I like to post to that group so others can follow along and see if it
also applies to them, so Im cc'ing there.
We're close to the 2 million file mark in one of our production ESG
TDS servers (which supports www.earthsystemgrid.org.) I can get you
the specs on our machine running this service (~2 year old AMD
multi-core CentOS). In our experience, it takes about 5 minutes to
initialize the TDS from the underlying thredds catalogs. There are
many catlog refs, all for local catalog files, which represent about
3200 datasets over ~2800 catalog files. (I can provide more detail if
you would like.
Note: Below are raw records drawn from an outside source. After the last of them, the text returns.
(* ===== verification/InflightBlocks.v ===== *)
(** * Blocks in flight: [DownloadScheduler] and [InflightBlocks] of
    src/sync/src/types.rs

    The synchronizer asks each peer for a bounded number of blocks at a time.
    [inflight_states] says from whom and since when a block is awaited, a
    [DownloadScheduler] per peer holds the blocks asked from it and how many it
    may be asked for, and [trace_number] the blocks that hold the chain up.  The
    time, in milliseconds, is an argument. *)

From stdpp Require Import sorting.
From S2P Require Import Prelude Capacity NumExt Types OrphanBlockPool.

Definition INIT_BLOCKS_IN_TRANSIT_PER_PEER : Z := 16.
Definition FIRST_LEVEL_MAX : Z := 32.
Definition MAX_BLOCKS_IN_TRANSIT_PER_PEER : Z := 128.
Definition BLOCK_DOWNLOAD_TIMEOUT : Z := 30 * 1000.

Record InflightState := mkInflightState { st_peer : PeerIndex; st_timestamp : Z }.

(** [BlockNumberAndHash]: the number, then the hash, which is also the order. *)
Abbreviation BlockNumberAndHash := (Z * Byte32)%type (only parsing).
(* ===== verification/SyncState.v ===== *)
(** * The state of the synchronizer: src/sync/src/types.rs,
    src/sync/src/block_status.rs

    [SyncShared] is what the sync and relay protocols share: the chain service,
    and the in-memory [SyncState] with the headers accepted so far, the status of
    blocks, the peers, the orphan blocks and the blocks in flight.  [ActiveChain]
    adds a snapshot of the chain.

    What the synchronizer needs of the chain service is the class [ChainPort].
    The time, in milliseconds, is an argument.  Locks are left out: an operation
    runs on the state it finds.  The filters of known transactions and the
    pending compact blocks and proposals are not part of the state here. *)

From stdpp Require Import sorting.
From S2P Require Import Prelude Capacity NumExt Difficulty Types Errors Epoch Cell Consensus Hashes Store.
From S2P Require Import TransactionVerifier ChainCell Chain Reorg ChainIndex.
From S2P Require Import SkipList OrphanBlockPool InflightBlocks.

(** ** BlockStatus, a [u32] of flags *)

Definition UNKNOWN : Z := 0.
Definition HEADER_VALID : Z := 1.
Definition BLOCK_RECEIVED : Z := Z.lor HEADER_VALID (Z.shiftl 1 1).
Definition BLOCK_STORED : Z := Z.lor (Z.lor HEADER_VALID BLOCK_RECEIVED) (Z.shiftl 1 3).
Definition BLOCK_VALID : Z :=
  Z.lor (Z.lor (Z.lor HEADER_VALID BLOCK_RECEIVED) BLOCK_STORED) (Z.shiftl 1 4).
Definition BLOCK_INVALID : Z := Z.shiftl 1 12.
(** [bitflags]' [contains]. *)
Definition BlockStatus_contains (self other : Z) : bool := Z.land self other =? other.

(** ** Peers *)

Definition MAX_TIP_AGE : Z := 24 * 60 * 60 * 1000.
Definition SUSPEND_SYNC_TIME : Z := 5 * 60 * 1000.
Definition MAX_HEADERS_LEN : Z := 2000.
Definition ONE_DAY_BLOCK_NUMBER : Z := 8192.
Definition MAX_ASK_MAP_SIZE : Z := 50000.
Definition MAX_ASK_SET_SIZE : Z := MAX_ASK_MAP_SIZE * 2.
Definition RETRY_ASK_TX_TIMEOUT_INCREASE : Z := 30 * 1000.

Record PeerFlags := mkPeerFlags { is_outbound : bool; is_protect : bool; is_whitelist : bool }.
Definition PeerFlags_default : PeerFlags := mkPeerFlags false false false.

Record ChainSyncState := mkChainSyncState {
  cs_timeout : Z;
  work_header : option HeaderView;
  cs_total_difficulty : option Z;
  sent_getheaders : bool;
  not_sync_until : option Z;
}.
Definition ChainSyncState_default : ChainSyncState := mkChainSyncState 0 None None false None.

Record PeerState := mkPeerState {
  sync_started : bool;
  headers_sync_timeout : option Z;
  peer_flags : PeerFlags;
  ps_disconnect : bool;
  chain_sync : ChainSyncState;
  tx_ask_for_map : gmap Z (list Byte32);
  tx_ask_for_set : gset Byte32;
  best_known_header : option SyncHeaderView;
  last_common_header : option HeaderView;
  unknown_header_list : list Byte32;
}.
Definition PeerState_new (flags : PeerFlags) : PeerState :=
  mkPeerState false None flags false ChainSyncState_default ∅ ∅ None None [].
The service is at: tds.ucar.edu/thredds)
Could you send me a typical config catalog, so I get a sense of what you
are doing?
This service requires ~30Gb of JVM memory to successfully initialize,
which is a scalability concern for us.
yes indeed
We re-init the TDS often during a new data publication process. We
find after some number of re-inits (likely 50 - 200) the TDS will
re-initialize *very slowly*, often taking hours to re-init. I
speculate this is due to memory resources and perhaps "perm gen" space
with the tomcat / JVM process and/or GC thrashing.
yes, you need to restart Tomcat when/before that happens. Apparently,
Tomcat 7 may be better, but we havent tested yet.
BTW, in the latest TDS 4.2 reinit is a little flaky, though I expect it
will work for your case. Let me know if you see problems (besides the
permgen problem).
How often do you reinit?
We're anticipating at least double the number of files will be served
at NCAR due to CMIP5 modeling efforts over the next 18 months.
We've considered some possible solutions to the eventual, slow load
such as:
1) Restarting the TDS routinely.
2) "partitioning" TDS instances and thereby the files over multiple
processes or hosts.
We're curious, too, if there may be some tuning we could do w.r.t. the
TDS that may help the situation (so far we've only increased JVM heap
memory.) Do you have any initial recommendations?
At the moment we dont have any tuning for this, but I think a quick fix
is to add the ability to not cache the catalogs, but read them each
time, maybe by setting the "expires" attribute or adding a "cache"
attribute. Better would be to use an LRU cache like ehcache, but that
will take longer to implement.
This wont help the startup time that much (it will help some), mostly
the memory use.
To improve startup time we need caching of the info in catalogs that
dont change. Do all your catalogs get rewritten, or only the ones that
change (ie can we use lastModified on the OS File to detect changes) ?
John